Defeated but completely unharmed, Gaunt emerges from the burning wreckage saying that this was not his best work. He tells Alan and Polly that he looks forward to collaborating with their grandson in 2053, then departs.

==Cast==
- Ed Harris as Sheriff Alan J. Pangborn
- Max von Sydow as Leland Gaunt
- Bonnie Bedelia as Polly Chalmers
- Amanda Plummer as Netitia "Nettie" Cobb
- J. T. Walsh as Danforth "Buster" Keeton III
- Ray McKinnon as Deputy Norris Ridgewick
- Valri Bromfield as Wilma Wadlowski Jerzyck
- Duncan Fraser as Hugh Priest
- Shane Meier as Brian Rusk
- W. Morgan Sheppard as Father Meehan
- Don S. Davis as Reverend Willie Rose
- Gillian Barber as Myrtle Keeton
- Lochlyn Munro as John LaPointe
- Campbell Lane as Frank Jewett
- Frank C. Turner as Pete Jerzyck
- Robert Easton as Lester Pratt.
- Lisa Blount as Cora Rusk (uncredited)

==Reception==
Needful Things received mixed reviews from critics. The film holds a 32% rating on Rotten Tomatoes, based on 28 reviews, with an average rating of 4.8/10. Audiences polled by CinemaScore gave the film an average grade of "B−" on an A+ to F scale.

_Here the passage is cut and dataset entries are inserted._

Lemma sort_keys_map {V W} (f : V -> W) fs :
  sort_keys (map (fun kv => (kv.1, f kv.2)) fs) = map (fun kv => (kv.1, f kv.2)) (sort_keys fs).
Proof.
  unfold sort_keys. induction fs as [|kv fs IH]; cbn; [done|]. rewrite IH. clear IH.
  induction (foldr insert_key [] fs) as [|kv' gs IH]; cbn; [done|]. destruct (key_leb _ _); [done|].
  cbn. by rewrite IH.
Qed.

(** The value with its keys in order, at every depth. *)
Fixpoint by_keys (v : plain) : plain :=
  match v with
  | PArr l => PArr (map by_keys l)
  | PObj fs => PObj (sort_keys (map (fun kv => (kv.1, by_keys kv.2)) fs))
  | _ => v
  end.

Lemma canonicalJson_by_keys v : canonicalJson v = stringify (by_keys v).
Proof.
  induction v as [| | | |l IH|fs IH] using plain_induction; try done;
    cbn [canonicalJson by_keys stringify].
  - f_equal. rewrite map_map. by apply map_ext_Forall.
  - f_equal. rewrite sort_keys_map, !map_map. cbn.
    rewrite (sort_keys_map by_keys), map_map. cbn. apply map_ext_Forall.
    rewrite sort_keys_perm. eapply Forall_impl; [exact IH|]. intros kv E. cbn in *. by rewrite E.
Qed.

Lemma map_fst_keep {V W} (f : V -> W) (fs : list (jstr * V)) :
  map fst (map (fun kv => (kv.1, f kv.2)) fs) = map fst fs.
Proof. by rewrite map_map. Qed.

Lemma well_formed_obj fs :
  Forall (fun kv => forallb is_unit kv.1 = true /\ is_index kv.1 = false /\ well_formed kv.2 = true) fs ->
  NoDup (map fst fs) -> well_formed (PObj fs) = true.
Proof.
  intros Hf Hnd. cbn [well_formed]. apply andb_true_intro. split; [|by apply bool_decide_eq_true].
  apply forallb_forall. intros kv Hin%list_elem_of_In.
  destruct (proj1 (Forall_forall _ _) Hf _ Hin) as (H1&H2&H3). by rewrite H1, H2, H3.
Qed.

Lemma by_keys_well_formed v : well_formed v = true -> well_formed (by_keys v) = true.
Proof.
  induction v as [| | | |l IH|fs IH] using plain_induction; intros Hw; try done; cbn [by_keys].
  - apply well_formed_items in Hw. cbn [well_formed]. apply forallb_forall.
    intros w (v & <- & Hin%list_elem_of_In)%in_map_iff.
    by apply (proj1 (Forall_forall _ _) IH), (proj1 (Forall_forall _ _) Hw).
  - apply well_formed_members in Hw as [Hw Hnd]. apply well_formed_obj.
    + rewrite sort_keys_perm. apply Forall_map, Forall_forall. intros kv Hin. cbn.
      destruct (proj1 (Forall_forall _ _) Hw _ Hin) as (?&?&?). split_and!; [done..|].
      by apply (proj1 (Forall_forall _ _) IH).
    + by rewrite sort_keys_perm, map_fst_keep.
Qed.

Lemma map_eq_Forall2 {A B} (f : A -> B) l k : map f l = map f k -> Forall2 (fun x y => f x = f y) l k.
Proof. revert k. induction l as [|x l IH]; intros [|y k]; cbn; try done. intros [= ? ?]. constructor; auto. Qed.

Lemma by_keys_same v w : by_keys v = by_keys w -> same v w.
Proof.
  revert w. induction v as [|b|z|s|l IH|fs IH] using plain_induction;
    intros [|b'|z'|s'|l'|fs']; try done; cbn [by_keys]; intros E; try (injection E as ->; constructor).
  - constructor.
  - constructor. injection E as E. apply map_eq_Forall2 in E. clear -IH E.
    induction E as [|x y l k Hxy _ IHl]; [constructor|]. apply Forall_cons in IH as [? ?]. auto.
  - assert (map (fun kv => (kv.1, by_keys kv.2)) fs ≡ₚ map (fun kv => (kv.1, by_keys kv.2)) fs') as Hp.
    { injection E as E. by rewrite <- (sort_keys_perm (map _ fs)), E, sort_keys_perm. }
    apply Permutation_map_inv in Hp as (gs & Hmap & Hp). apply (same_obj _ _ gs); [by rewrite Hp|].
    apply map_eq_Forall2 in Hmap. clear -IH Hmap.
    induction Hmap as [|x y l k Hxy _ IHl]; [constructor|]. apply Forall_cons in IH as [? ?].
    injection Hxy as ? ?. constructor; auto.
Qed.

Lemma same_by_keys v w : same v w -> well_formed v = true -> by_keys v = by_keys w.
Proof.
  revert w. induction v as [|b|z|s|l IH|fs IH] using plain_induction; intros w Hs Hw;
    inversion Hs as [| | | |l1 k Hf|f g g' Hp Hf]; subst; try done; cbn [by_keys]; f_equal.
  - apply well_formed_items in Hw. clear Hs. induction Hf as [|x y l k Hxy _ IHl]; [done|].
    apply Forall_cons in IH as [IH ?], Hw as [? ?]. cbn. rewrite (IH y) by done. by rewrite IHl.
  - apply well_formed_members in Hw as [Hw Hnd]. apply sort_keys_unique; [by rewrite map_fst_keep|].
    rewrite Hp. clear Hs Hp Hnd.
    assert (map (fun kv => (kv.1, by_keys kv.2)) fs = map (fun kv => (kv.1, by_keys kv.2)) g') as ->;
      [|done].
    induction Hf as [|x y l k [E Hxy] _ IHl]; [done|].
    apply Forall_cons in IH as [IH ?], Hw as [(?&?&?) ?]. cbn. rewrite E, (IH y.2) by done. by rewrite IHl.
Qed.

Roger Ebert gave it 1.5 out of 4 stars, saying the film "only has one note, which it plays over and over, sort of a Satanic water torture. It's not funny and it's not scary and it's all sort of depressing." Janet Maslin, film and literary critic for The New York Times, gave the film a resoundingly negative review, saying that "though this is by no means the grisliest or most witless film made from one of Mr. King's horrific fantasies, it can lay claim to being the most unpleasant."

==Awards==
At the 1993 Academy of Science Fiction, Fantasy & Horror Films Awards, Needful Things was nominated for three Saturn Awards and won one: Amanda Plummer for best supporting actress.

==Release==
On May 22, 1996, Needful Things was aired in a four-hour timeslot on TBS. This airing included more than an hour of excised footage not included in the theatrical release, including scene extensions, abridgements, reordering, and additional scenes of character & world development, in addition to edits for language & violence.

===Home media===
Needful Things was originally released on VHS in February 1994, by New Line Home Video. Afterwards, the rights to the title reverted to MGM Home Entertainment, who released it on DVD in August 2002.

In July 2023, Kino Lorber released an Ultra HD Blu-ray edition, containing both the theatrical cut, presented in a new 4K remaster, and the full-length TV version, presented in upscaled HD from an SD master.

==Related film==
The character of Alan Pangborn (Ed Harris) also appeared in The Dark Half, based on the 1989 novel of the same name, where he is portrayed by Michael Rooker. The film makes no reference to Needful Things, as it is set prior to the events of Needful Things.